Exercise requirements: Every line in the records below between the one holding "(** [strconv.ParseFloat] with" and the one holding "two64) then z else unrepresentable f", inclusive, is to be set down exactly; all other lines are to be left out.

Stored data
(** The collectors of the operator and [RegisterMetrics] *)
Definition operatorCollectors : list (string * Opts) :=
  [ ("ReconcileTotal", opts Counter "starfly" "operator" "reconcile_total" "Total number of reconciliation attempts." ["result"]);
    ("ReconcileDuration", opts (Histogram (ExponentialBuckets (1 # 1000) 2 15)) "starfly" "operator" "reconcile_duration_seconds" "Duration of reconciliation loops in seconds." []);
    ("ConvergenceActionsTotal", opts Counter "starfly" "operator" "convergence_actions_total" "Total number of convergence actions applied." ["type"]);
    ("WebhookValidationsTotal", opts Counter "starfly" "operator" "webhook_validations_total" "Total number of webhook validation attempts." ["result"]) ].
Definition operatorRegistered : list string :=
  [ "ReconcileTotal"; "ReconcileDuration"; "ConvergenceActionsTotal"; "WebhookValidationsTotal" ].

(** * What the client library asks for

    A metric name and a label name have the documented alphabets; names of labels that start with
    two underscores are reserved, a histogram has no label [le] and its buckets increase. A
    registry takes a name once. *)

Definition letter (a : ascii) : bool :=
  let n := nat_of_ascii a in
  (Nat.leb 65 n && Nat.leb n 90) || (Nat.leb 97 n && Nat.leb n 122) || Nat.eqb n 95.
Definition digit (a : ascii) : bool := let n := nat_of_ascii a in Nat.leb 48 n && Nat.leb n 57.
Definition colon (a : ascii) : bool := Ascii.eqb a ":".
Fixpoint every (f : ascii -> bool) (s : string) : bool :=
  match s with EmptyString => true | String a s' => f a && every f s' end.
Definition validMetricName (s : string) : bool :=
  match s with
  | EmptyString => false
  | String a s' => (letter a || colon a) && every (fun c => letter c || digit c || colon c) s'
  end.
Definition validLabelName (s : string) : bool :=
  match s with
  | EmptyString => false
  | String a s' => letter a && every (fun c => letter c || digit c) s' && negb (HasPrefix s "__")
  end.
Fixpoint increasing (l : list Q) : bool :=
  match l with
  | a :: ((b :: _) as l') => negb (Qle_bool b a) && increasing l'
  | _ => true
  end.
Definition wellFormed (o : Opts) : bool :=
  validMetricName (fqName o) && forallb validLabelName (labels o) && bool_decide (NoDup (labels o)) &&
  match kind o with Histogram b => increasing b && negb (str_mem "le" (labels o)) | _ => true end.
(* ===== verification/Cli.v ===== *)
(** The operator's command line ([pkg/cli], [cmd/starfly/status.go], [federation.go], [watch.go]):
    reading a unit's metrics, the status texts, and the live feed of events. Floating-point numbers
    are IEEE 754 doubles; what a metrics endpoint serves is the documented text format. *)
From Stdlib Require Import ZArith QArith Lia Ascii SpecFloat.
From stdpp Require Import base gmap strings list sorting pretty.
From S2P Require Import Prelude.
From S2P Require Import GoLib.
From S2P Require Import EventStream.
From S2P Require Import Metrics.

#[local] Open Scope string_scope.
#[local] Open Scope list_scope.
#[local] Open Scope Z_scope.

Module Cli.

(** * Doubles *)

Definition fadd : spec_float -> spec_float -> spec_float := SFadd 53 1024.
Definition fmul : spec_float -> spec_float -> spec_float := SFmul 53 1024.
Definition fdiv : spec_float -> spec_float -> spec_float := SFdiv 53 1024.
Definition of_Z (z : Z) : spec_float := binary_normalize 53 1024 z 0 false.
Definition fzero : spec_float := S754_zero false.

(** The integer part of a finite number *)
Definition integral (f : spec_float) : option Z :=
  match f with
  | S754_zero _ => Some 0
  | S754_finite s m e =>
      let mag := if 0 <=? e then Z.pos m * 2 ^ e else Z.pos m / 2 ^ (- e) in
      Some (if s then - mag else mag)
  | _ => None
  end.

Section Commands.
(** [strconv.ParseFloat] with its error dropped; the conversion of a number an integer type cannot
    hold, which Go leaves to the implementation; the verb [%.1f] *)
Variable ParseFloat : string -> spec_float.
Variable unrepresentable : spec_float -> Z.
Variable fixed1 : spec_float -> string.
(** [noColor] *)
Variable noColor : bool.

Definition to_int (f : spec_float) : Z :=
  match integral f with
  | Some z => if (- 9223372036854775808 <=? z) && (z <=? 9223372036854775807) then z else unrepresentable f
  | None => unrepresentable f
  end.
Definition to_uint64 (f : spec_float) : Z :=
  match integral f with
  | Some z => if (0 <=? z) && (z <? two64) then z else unrepresentable f
  | None => unrepresentable f
  end.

Answer space:
(** [strconv.ParseFloat] with its error dropped; the conversion of a number an integer type cannot
    hold, which Go leaves to the implementation; the verb [%.1f] *)
Variable ParseFloat : string -> spec_float.
Variable unrepresentable : spec_float -> Z.
Variable fixed1 : spec_float -> string.
(** [noColor] *)
Variable noColor : bool.

Definition to_int (f : spec_float) : Z :=
  match integral f with
  | Some z => if (- 9223372036854775808 <=? z) && (z <=? 9223372036854775807) then z else unrepresentable f
  | None => unrepresentable f
  end.
Definition to_uint64 (f : spec_float) : Z :=
  match integral f with
  | Some z => if (0 <=? z) && (z <? two64) then z else unrepresentable f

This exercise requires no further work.